**DATA FOR REVIEW**

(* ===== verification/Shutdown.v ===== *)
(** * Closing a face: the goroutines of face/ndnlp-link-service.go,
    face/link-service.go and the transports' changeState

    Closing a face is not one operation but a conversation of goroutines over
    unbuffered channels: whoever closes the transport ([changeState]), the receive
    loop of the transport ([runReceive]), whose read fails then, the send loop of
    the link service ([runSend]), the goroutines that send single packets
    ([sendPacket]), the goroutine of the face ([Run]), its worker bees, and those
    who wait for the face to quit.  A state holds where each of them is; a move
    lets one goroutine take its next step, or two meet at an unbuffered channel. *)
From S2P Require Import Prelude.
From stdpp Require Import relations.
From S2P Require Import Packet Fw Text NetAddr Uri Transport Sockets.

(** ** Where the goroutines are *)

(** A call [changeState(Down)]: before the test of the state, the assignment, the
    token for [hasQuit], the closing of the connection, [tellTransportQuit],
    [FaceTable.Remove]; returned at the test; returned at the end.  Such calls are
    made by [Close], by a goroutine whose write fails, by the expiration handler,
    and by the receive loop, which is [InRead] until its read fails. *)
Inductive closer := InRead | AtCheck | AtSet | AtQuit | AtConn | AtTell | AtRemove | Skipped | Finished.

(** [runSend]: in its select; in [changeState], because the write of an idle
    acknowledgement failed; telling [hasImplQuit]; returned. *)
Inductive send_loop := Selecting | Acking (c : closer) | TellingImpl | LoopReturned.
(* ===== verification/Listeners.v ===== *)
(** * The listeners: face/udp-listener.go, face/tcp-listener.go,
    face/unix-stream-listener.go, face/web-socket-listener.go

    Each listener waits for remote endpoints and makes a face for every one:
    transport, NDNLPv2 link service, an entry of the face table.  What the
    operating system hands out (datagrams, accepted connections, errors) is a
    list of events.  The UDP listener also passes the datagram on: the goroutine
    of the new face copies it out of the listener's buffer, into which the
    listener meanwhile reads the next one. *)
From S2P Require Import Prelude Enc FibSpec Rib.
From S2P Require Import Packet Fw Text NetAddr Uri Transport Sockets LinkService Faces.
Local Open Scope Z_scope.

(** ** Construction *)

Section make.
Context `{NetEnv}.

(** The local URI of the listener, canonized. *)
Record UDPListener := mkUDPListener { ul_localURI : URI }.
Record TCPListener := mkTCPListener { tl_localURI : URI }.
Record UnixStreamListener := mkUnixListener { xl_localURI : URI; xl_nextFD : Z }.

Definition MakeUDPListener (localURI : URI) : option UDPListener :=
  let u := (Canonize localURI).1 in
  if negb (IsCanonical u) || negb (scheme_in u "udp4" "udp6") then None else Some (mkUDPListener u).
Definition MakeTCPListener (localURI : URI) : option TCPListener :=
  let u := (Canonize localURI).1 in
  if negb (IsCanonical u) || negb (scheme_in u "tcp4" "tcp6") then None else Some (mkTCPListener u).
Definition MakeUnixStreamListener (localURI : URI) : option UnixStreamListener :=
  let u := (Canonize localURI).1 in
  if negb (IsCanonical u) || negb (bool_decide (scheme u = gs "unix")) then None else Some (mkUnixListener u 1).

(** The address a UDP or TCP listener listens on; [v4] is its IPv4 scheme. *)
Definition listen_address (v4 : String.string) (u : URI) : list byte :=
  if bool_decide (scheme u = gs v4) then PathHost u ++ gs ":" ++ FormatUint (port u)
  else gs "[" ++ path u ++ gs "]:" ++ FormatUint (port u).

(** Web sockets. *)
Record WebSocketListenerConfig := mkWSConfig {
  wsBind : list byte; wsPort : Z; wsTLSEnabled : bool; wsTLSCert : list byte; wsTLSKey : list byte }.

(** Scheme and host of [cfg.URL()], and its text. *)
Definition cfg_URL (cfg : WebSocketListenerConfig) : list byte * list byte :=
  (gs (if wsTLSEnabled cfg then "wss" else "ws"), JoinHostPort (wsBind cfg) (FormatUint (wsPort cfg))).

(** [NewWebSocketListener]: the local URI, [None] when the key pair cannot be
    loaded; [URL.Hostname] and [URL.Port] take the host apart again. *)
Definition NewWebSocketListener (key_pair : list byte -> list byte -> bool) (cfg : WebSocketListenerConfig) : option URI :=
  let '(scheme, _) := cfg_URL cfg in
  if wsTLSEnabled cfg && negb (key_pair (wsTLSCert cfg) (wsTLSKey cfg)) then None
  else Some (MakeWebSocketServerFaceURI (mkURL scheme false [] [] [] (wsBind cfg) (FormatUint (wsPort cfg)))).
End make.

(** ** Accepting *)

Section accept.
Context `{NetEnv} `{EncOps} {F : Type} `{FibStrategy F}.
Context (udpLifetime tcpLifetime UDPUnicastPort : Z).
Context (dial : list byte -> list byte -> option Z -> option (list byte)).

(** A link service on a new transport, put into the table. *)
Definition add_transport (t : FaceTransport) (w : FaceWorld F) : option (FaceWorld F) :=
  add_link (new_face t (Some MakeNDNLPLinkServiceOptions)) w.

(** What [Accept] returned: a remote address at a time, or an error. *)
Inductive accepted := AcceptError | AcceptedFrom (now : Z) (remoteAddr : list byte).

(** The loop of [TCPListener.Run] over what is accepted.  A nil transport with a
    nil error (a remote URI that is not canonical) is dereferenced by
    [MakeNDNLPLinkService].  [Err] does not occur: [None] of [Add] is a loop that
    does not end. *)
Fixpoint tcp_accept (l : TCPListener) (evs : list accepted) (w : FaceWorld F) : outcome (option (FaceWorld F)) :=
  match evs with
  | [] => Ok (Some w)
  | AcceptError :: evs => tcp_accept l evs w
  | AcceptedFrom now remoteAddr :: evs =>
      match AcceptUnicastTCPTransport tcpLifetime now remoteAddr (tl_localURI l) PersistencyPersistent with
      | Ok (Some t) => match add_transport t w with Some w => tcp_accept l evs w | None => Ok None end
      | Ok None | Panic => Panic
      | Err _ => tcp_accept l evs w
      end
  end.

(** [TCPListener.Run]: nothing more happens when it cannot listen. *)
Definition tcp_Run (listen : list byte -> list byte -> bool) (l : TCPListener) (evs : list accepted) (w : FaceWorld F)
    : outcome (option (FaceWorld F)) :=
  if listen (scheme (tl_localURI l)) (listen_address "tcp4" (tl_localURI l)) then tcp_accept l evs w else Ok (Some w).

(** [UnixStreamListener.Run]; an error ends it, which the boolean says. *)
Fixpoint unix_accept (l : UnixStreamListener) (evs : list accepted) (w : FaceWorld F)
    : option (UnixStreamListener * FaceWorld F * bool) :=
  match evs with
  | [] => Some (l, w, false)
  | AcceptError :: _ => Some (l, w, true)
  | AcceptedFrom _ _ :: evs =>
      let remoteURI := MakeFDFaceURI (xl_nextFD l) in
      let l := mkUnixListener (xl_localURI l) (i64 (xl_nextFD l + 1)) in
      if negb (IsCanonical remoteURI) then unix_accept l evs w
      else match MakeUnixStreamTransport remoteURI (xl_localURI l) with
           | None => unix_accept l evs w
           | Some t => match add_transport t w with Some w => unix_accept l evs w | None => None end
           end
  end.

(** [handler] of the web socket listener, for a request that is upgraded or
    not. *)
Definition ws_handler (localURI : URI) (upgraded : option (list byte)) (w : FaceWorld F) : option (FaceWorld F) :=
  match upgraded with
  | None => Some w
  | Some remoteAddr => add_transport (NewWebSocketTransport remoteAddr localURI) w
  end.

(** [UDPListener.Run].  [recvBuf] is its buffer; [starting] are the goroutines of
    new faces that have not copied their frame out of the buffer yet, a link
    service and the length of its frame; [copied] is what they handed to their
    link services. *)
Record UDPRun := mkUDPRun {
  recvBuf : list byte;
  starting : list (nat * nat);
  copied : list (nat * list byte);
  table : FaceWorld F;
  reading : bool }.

**GOAL OF THE EXERCISE**
The answer should consist of every line above in which "NewWebSocketListener" appears.

**RESPONSE TO THIS EXERCISE**
(** [NewWebSocketListener]: the local URI, [None] when the key pair cannot be
Definition NewWebSocketListener (key_pair : list byte -> list byte -> bool) (cfg : WebSocketListenerConfig) : option URI :=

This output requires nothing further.